The stretch wanted below opens at the line containing "unfold load_history, bind, gets, lift" and closes at the line containing "(** Leaving the". Please return it exactly, with no other lines.

### Extracted records ###

(** C6 (as amended).  When the first word names a command and fewer words
    follow than it declares arguments, [parse_cmdline] returns NULL after
    "Too few arguments.", and the handler is not called.  When more words
    follow, it returns NULL, the handler is not called, and the report is
    "Too many arguments." provided [error] is clear when the argument loop
    is left; with [error] set nothing more is printed. *)
Theorem parse_cmdline_arity (cmdline : list Z) (len start end_ cmd : Z)
    (d : cmd_info) (s : kstate) :
  0 <= len <= Z.of_nat (length cmdline) -> len + 2 < 2 ^ word_bits ->
  parser_ready s ->
  parse_argument cmdline len 0 = (true, start, end_) ->
  List.find (names_word s cmdline start end_) (cmd_head s) = Some cmd ->
  cmds s !! cmd = Some d ->
  (Z.of_nat (words_from cmdline len 0) - 1 < argc d ->
   exists s' out,
     parse_cmdline cmdline len s = Ok (None, s') /\
     kconsole_dispatch cmdline len s = Ok (tt, s') /\
     console s' = console s ++ out ++ msg_too_few_arguments)
  /\
  (argc d < Z.of_nat (words_from cmdline len 0) - 1 ->
   exists s' end1 error s1,
     parse_cmdline_args cmdline len cmd (Z.to_nat (argc d)) 0 end_ 0
       (hold cmd s) = Ok (Some (end1, error), s1) /\
     parse_cmdline cmdline len s = Ok (None, s') /\
     kconsole_dispatch cmdline len s = Ok (tt, s') /\
     (error = 0 -> console s' = console s1 ++ msg_too_many_arguments) /\
     (error <> 0 -> console s' = console s1)).
Proof.
  intros Hlen Hbits Hready Harg Hfind Hd.
  destruct (parse_cmdline_cases cmdline len Hlen Hbits s Hready)
    as (r & s' & Hrun & Hcase).
  assert (Hdisp : r = None -> kconsole_dispatch cmdline len s = Ok (tt, s')).
  { intros ->. unfold kconsole_dispatch. by rewrite (bind_ok _ _ _ _ _ Hrun). }
  destruct Hcase as [(? & ? & Harg' & _)
    |(start' & end' & Harg' & _ & Hwords &
      [(Hfind' & _)|(cmd' & d' & Hfind' & _ & Hd' & Hl & Hcase)])];
    rewrite Harg in Harg'; [done|injection Harg' as <- <-..].
  { congruence. }
  rewrite Hfind in Hfind'. injection Hfind' as <-.
  assert (d' = d) as -> by congruence.
  assert (0 <= argc d) as Hargc.
  { destruct Hready as (_ & Hlinked & _).
    apply find_some in Hfind as [Hin _]. apply list_elem_of_In in Hin.
    rewrite Forall_forall in Hlinked.
    destruct (Hlinked cmd Hin) as (d2 & Hd2 & _ & [[? _] _]). congruence. }
  destruct Hcase as [(Hlt & s1 & Hf & -> & ->)
                    |(Hge & end1 & e & s1 & Hargs & Hf & Hrest & Hres)].
  - split; [|lia]. intros _.
    destruct (release_locks_as cmd d s (printed msg_too_few_arguments s1) Hd Hl
                (converted_printed _ _ _ _ Hf)) as (_ & _ & _ & _ & Hcons).
    destruct Hf as (_ & _ & _ & _ & _ & (out & Hout)).
    exists (release cmd (printed msg_too_few_arguments s1)), out.
    split_and!; [done|by apply Hdisp|].
    rewrite Hcons. unfold printed. simpl. rewrite Hout.
    by rewrite <- app_assoc.
  - split; [lia|]. intros Hmany.
    assert ((0 <? words_from cmdline len (end1 + 1))%nat = true) as Hextra
      by (apply Nat.ltb_lt; lia).
    rewrite Hextra in Hres.
    exists s', end1, e, s1. split; [exact Hargs|].
    destruct (Z.eqb_spec e 0) as [->|Hne]; simpl in Hres;
      injection Hres as -> ->.
    + destruct (release_locks_as cmd d s (printed msg_too_many_arguments s1)
                  Hd Hl (converted_printed _ _ _ _ Hf))
        as (_ & _ & _ & _ & Hcons).
      split_and!; [done|by apply Hdisp| |done].
      intros _. by rewrite Hcons.
    + destruct (release_locks_as cmd d s s1 Hd Hl Hf)
        as (_ & _ & _ & _ & Hcons).
      split_and!; [done|by apply Hdisp|done|]. intros _. exact Hcons.
Qed.

(** ** The line editor *)

Lemma bind_inv {A B} (m : M A) (k : A -> M B) (s : kstate) (r : B * kstate) :
  bind m k s = Ok r -> exists a s1, m s = Ok (a, s1) /\ k a s1 = Ok r.
Proof.
  unfold bind. destruct (m s) as [[a s1]|]; [|done]. intros H. by exists a, s1.
Qed.

Ltac rl_inv H :=
  repeat first
    [ apply bind_inv in H as (? & ? & ? & H)
    | match type of H with
      | (if ?b then _ else _) _ = Ok _ => destruct b eqn:?
      end ].

(** A byte that is no editing key, arriving when the line is full, is
    dropped: the buffer, the caret and the console stay as they are. *)
Lemma rl_iteration_full_line (prompt : list Z) (v : rl_vars) (s : kstate)
    (c : Z) (rest : list Z) :
  stdin s = c :: rest ->
  c <> 10 -> c <> 8 -> c <> 9 -> c <> 27 ->
  MAX_CMDLINE <= curlen v ->
  rl_iteration prompt v s = Ok (Continue v, set_stdin rest s).
Proof.
  intros Hin H10 H8 H9 H27 Hfull.
  unfold rl_iteration, bind at 1, _getc. rewrite Hin.
  destruct (Z.eqb_spec c 10); [done|]. destruct (Z.eqb_spec c 8); [done|].
  destruct (Z.eqb_spec c 9); [done|]. destruct (Z.eqb_spec c 27); [done|].
  by destruct (Z.leb_spec MAX_CMDLINE (curlen v)); [|lia].
Qed.

(** Apart from the tabulator and the history keys, every key keeps the
    caret within the line and the line within its capacity. *)
Lemma rl_iteration_keeps_bounds (prompt : list Z) (v : rl_vars)
    (s s' : kstate) (r : rl_next) :
  rl_bounds v ->
  head (stdin s) <> Some 9 ->
  (head (stdin s) = Some 27 ->
   stdin s !! 2%nat <> Some 65 /\ stdin s !! 2%nat <> Some 66) ->
  rl_iteration prompt v s = Ok (r, s') ->
  rl_bounds (rl_vars_of r).
Proof.
  intros [Hpos Hlen] Htab Hhist Hrun.
  unfold rl_iteration in Hrun.
  apply bind_inv in Hrun as (c & s1 & Hc & Hrun).
  unfold _getc in Hc. destruct (stdin s) as [|c0 rest] eqn:Hin; [done|].
  injection Hc as <- <-. simpl in Htab, Hhist.
  destruct (Z.eqb_spec c0 10).
  { rl_inv Hrun. injection Hrun as <- _. by split. }
  destruct (Z.eqb_spec c0 8).
  { destruct (Z.eqb_spec (position v) 0).
    - injection Hrun as <- _. by split.
    - rl_inv Hrun. injection Hrun as <- _. split; simpl; lia. }
  destruct (Z.eqb_spec c0 9); [congruence|].
  destruct (Z.eqb_spec c0 27) as [->|].
  { destruct (Hhist eq_refl) as [H65 H66]. clear Hhist.
    unfold rl_escape in Hrun.
    apply bind_inv in Hrun as (m & s2 & Hm & Hrun).
    apply bind_inv in Hrun as (k & s3 & Hk & Hrun).
    unfold _getc in Hm, Hk. simpl in Hm.
    destruct rest as [|m0 rest]; [done|]. injection Hm as <- <-.
    simpl in Hk. destruct rest as [|k0 rest]; [done|]. injection Hk as <- <-.
    simpl in H65, H66.
    destruct (negb (m0 =? 91) && negb (m0 =? 79)).
    { injection Hrun as <- _. by split. }
    apply bind_inv in Hrun as (del & s4 & _ & Hrun).
    destruct del.
    { destruct (Z.eqb_spec (position v) (curlen v)).
      - injection Hrun as <- _. by split.
      - rl_inv Hrun. injection Hrun as <- _. split; simpl; lia. }
    destruct (k0 =? 72).
    { rl_inv Hrun. injection Hrun as <- _. split; simpl; lia. }
    destruct (k0 =? 70).
    { rl_inv Hrun. injection Hrun as <- _. split; simpl; lia. }
    destruct (k0 =? 68).
    { destruct (Z.ltb_spec 0 (position v)).
      - rl_inv Hrun. injection Hrun as <- _. split; simpl; lia.
      - injection Hrun as <- _. by split. }
    destruct (k0 =? 67).
    { destruct (Z.ltb_spec (position v) (curlen v)).
      - rl_inv Hrun. injection Hrun as <- _. split; simpl; lia.
      - injection Hrun as <- _. by split. }
    destruct (Z.eqb_spec k0 65); [congruence|].
    destruct (Z.eqb_spec k0 66); [congruence|].
    simpl in Hrun. injection Hrun as <- _. by split. }
  destruct (Z.leb_spec MAX_CMDLINE (curlen v)).
  { injection Hrun as <- _. by split. }
  rl_inv Hrun. injection Hrun as <- _. split; simpl; lia.
Qed.

(** The "previous" key moves the history cursor one slot back, modulo the
    number of slots. *)
Lemma rl_escape_up_wraps (v : rl_vars) (s s' : kstate) (r : rl_next)
    (rest : list Z) :
  0 < KCONSOLE_HISTORY -> 0 <= histposition s < KCONSOLE_HISTORY ->
  stdin s = 91 :: 65 :: rest ->
  rl_escape v s = Ok (r, s') ->
  histposition s' = (histposition s - 1) mod KCONSOLE_HISTORY /\
  current (rl_vars_of r) = histposition s' * MAX_CMDLINE.
Proof.
  intros HK Hhp Hin Hrun. unfold rl_escape in Hrun.
  apply bind_inv in Hrun as (m & s2 & Hm & Hrun).
  apply bind_inv in Hrun as (k & s3 & Hk & Hrun).
  unfold _getc in Hm, Hk. rewrite Hin in Hm. injection Hm as <- <-.
  simpl in Hk. injection Hk as <- <-. simpl in Hrun.
  apply bind_inv in Hrun as (del & s4 & Hdel & Hrun).
  injection Hdel as <- <-.
  apply bind_inv in Hrun as (? & s5 & H5 & Hrun). injection H5 as _ <-.
  apply bind_inv in Hrun as (? & s6 & H6 & Hrun). injection H6 as _ <-.
  apply bind_inv in Hrun as (? & s7 & H7 & Hrun). injection H7 as _ <-.
  apply bind_inv in Hrun as (hp & s8 & H8 & Hrun). injection H8 as <- <-.
  simpl histposition in Hrun.
  apply bind_inv in Hrun as (? & s9 & H9 & Hrun). injection H9 as _ <-.
  apply bind_inv in Hrun as (? & s10 & H10 & Hrun).
  apply bind_inv in Hrun as (n & s11 & H11 & Hrun).
  injection Hrun as <- <-. simpl.
  assert (histposition s11 =
          (if histposition s - 1 <? 0 then KCONSOLE_HISTORY - 1
           else Z.rem (histposition s - 1) KCONSOLE_HISTORY)) as ->.
  { unfold strlen_history, bind, gets, lift in H11.
    destruct (strlen_at _ _); [|done]. injection H11 as _ <-.
    unfold put_string in H10.
    apply bind_inv in H10 as (? & s12 & H12 & H10).
    unfold strlen_history, bind, gets, lift in H12.
    destruct (strlen_at _ _); [|done]. injection H12 as _ <-.
    clear -H10.
    assert (forall str cnt i s0 s1 u,
      for_up cnt i (fun i => do c <- load_history (str + i) ;; putchar c) s0
        = Ok (u, s1) -> histposition s1 = histposition s0) as Hfor.
    { intros str cnt. induction cnt as [|cnt IH]; intros i s0 s1 u Hf.
      - by injection Hf as _ <-.
      - simpl in Hf. apply bind_inv in Hf as (? & sa & Ha & Hf).
        apply IH in Hf. rewrite Hf.
        apply bind_inv in Ha as (? & sb & Hb & Ha).
        unfold load_history, bind, gets, lift in Hb.
        destruct (load _ _); [|done]. injection Hb as _ <-.
        by injection Ha as _ <-. }
    unfold put_range in H10. by apply Hfor in H10. }
  split; [|done].
  destruct (Z.ltb_spec (histposition s - 1) 0).
  - assert (histposition s = 0) as -> by lia.
    symmetry. rewrite <- (Z.mod_unique_pos (0 - 1) KCONSOLE_HISTORY (-1)
                           (KCONSOLE_HISTORY - 1)); [done|lia|lia].
  - rewrite Z.rem_mod_nonneg by lia. done.
Qed.

(** Leaving the loop: the pointer returned is [current], the byte at its
    length is NUL, and on an empty line the history cursor stays. *)
Lemma rl_leave_spec (v : rl_vars) (s s' : kstate) (p : Z) :
  rl_leave v s = Ok (p, s') ->
  p = current v /\
  load (history s') (current v + curlen v) = Ok 0 /\
  (curlen v = 0 -> histposition s' = histposition s) /\
  (curlen v <> 0 ->
   histposition s' = Z.rem (histposition s + 1) KCONSOLE_HISTORY).
Proof.
  unfold rl_leave. intros Hrun.
  apply bind_inv in Hrun as (? & s1 & H1 & Hrun).
  apply bind_inv in Hrun as (? & s2 & H2 & Hrun).
  injection Hrun as <- <-. split; [done|].
  unfold store_history in H2.
  apply bind_inv in H2 as (h & s3 & H3 & H2). injection H3 as <- <-.
  apply bind_inv in H2 as (h' & s4 & H4 & H2).
  unfold lift in H4. destruct (store _ _ _) as [h2|] eqn:Hst; [|done].
  injection H4 as <- <-. injection H2 as _ <-. simpl.
  split.
  - unfold store in Hst.
    destruct (Z.leb_spec 0 (current v + curlen v)); [|done].
    destruct (Z.ltb_spec (current v + curlen v) (Z.of_nat (length (history s1))));
      [|done].
    injection Hst as <-. unfold load.
    destruct (Z.ltb_spec (current v + curlen v) 0); [lia|].
    rewrite list_lookup_insert_eq by lia. done.
  - destruct (Z.eqb_spec (curlen v) 0) as [Hz|Hnz]; simpl in H1.
    + injection H1 as _ <-. split; [done|lia].
    + apply bind_inv in H1 as (hp & s5 & H5 & H1). injection H5 as <- <-.
      injection H1 as _ <-. split; [lia|done].
Qed.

###

- _Response area_:
        unfold load_history, bind, gets, lift in Hb.
        destruct (load _ _); [|done]. injection Hb as _ <-.
        by injection Ha as _ <-. }
    unfold put_range in H10. by apply Hfor in H10. }
  split; [|done].
  destruct (Z.ltb_spec (histposition s - 1) 0).
  - assert (histposition s = 0) as -> by lia.
    symmetry. rewrite <- (Z.mod_unique_pos (0 - 1) KCONSOLE_HISTORY (-1)
                           (KCONSOLE_HISTORY - 1)); [done|lia|lia].
  - rewrite Z.rem_mod_nonneg by lia. done.
Qed.

(** Leaving the loop: the pointer returned is [current], the byte at its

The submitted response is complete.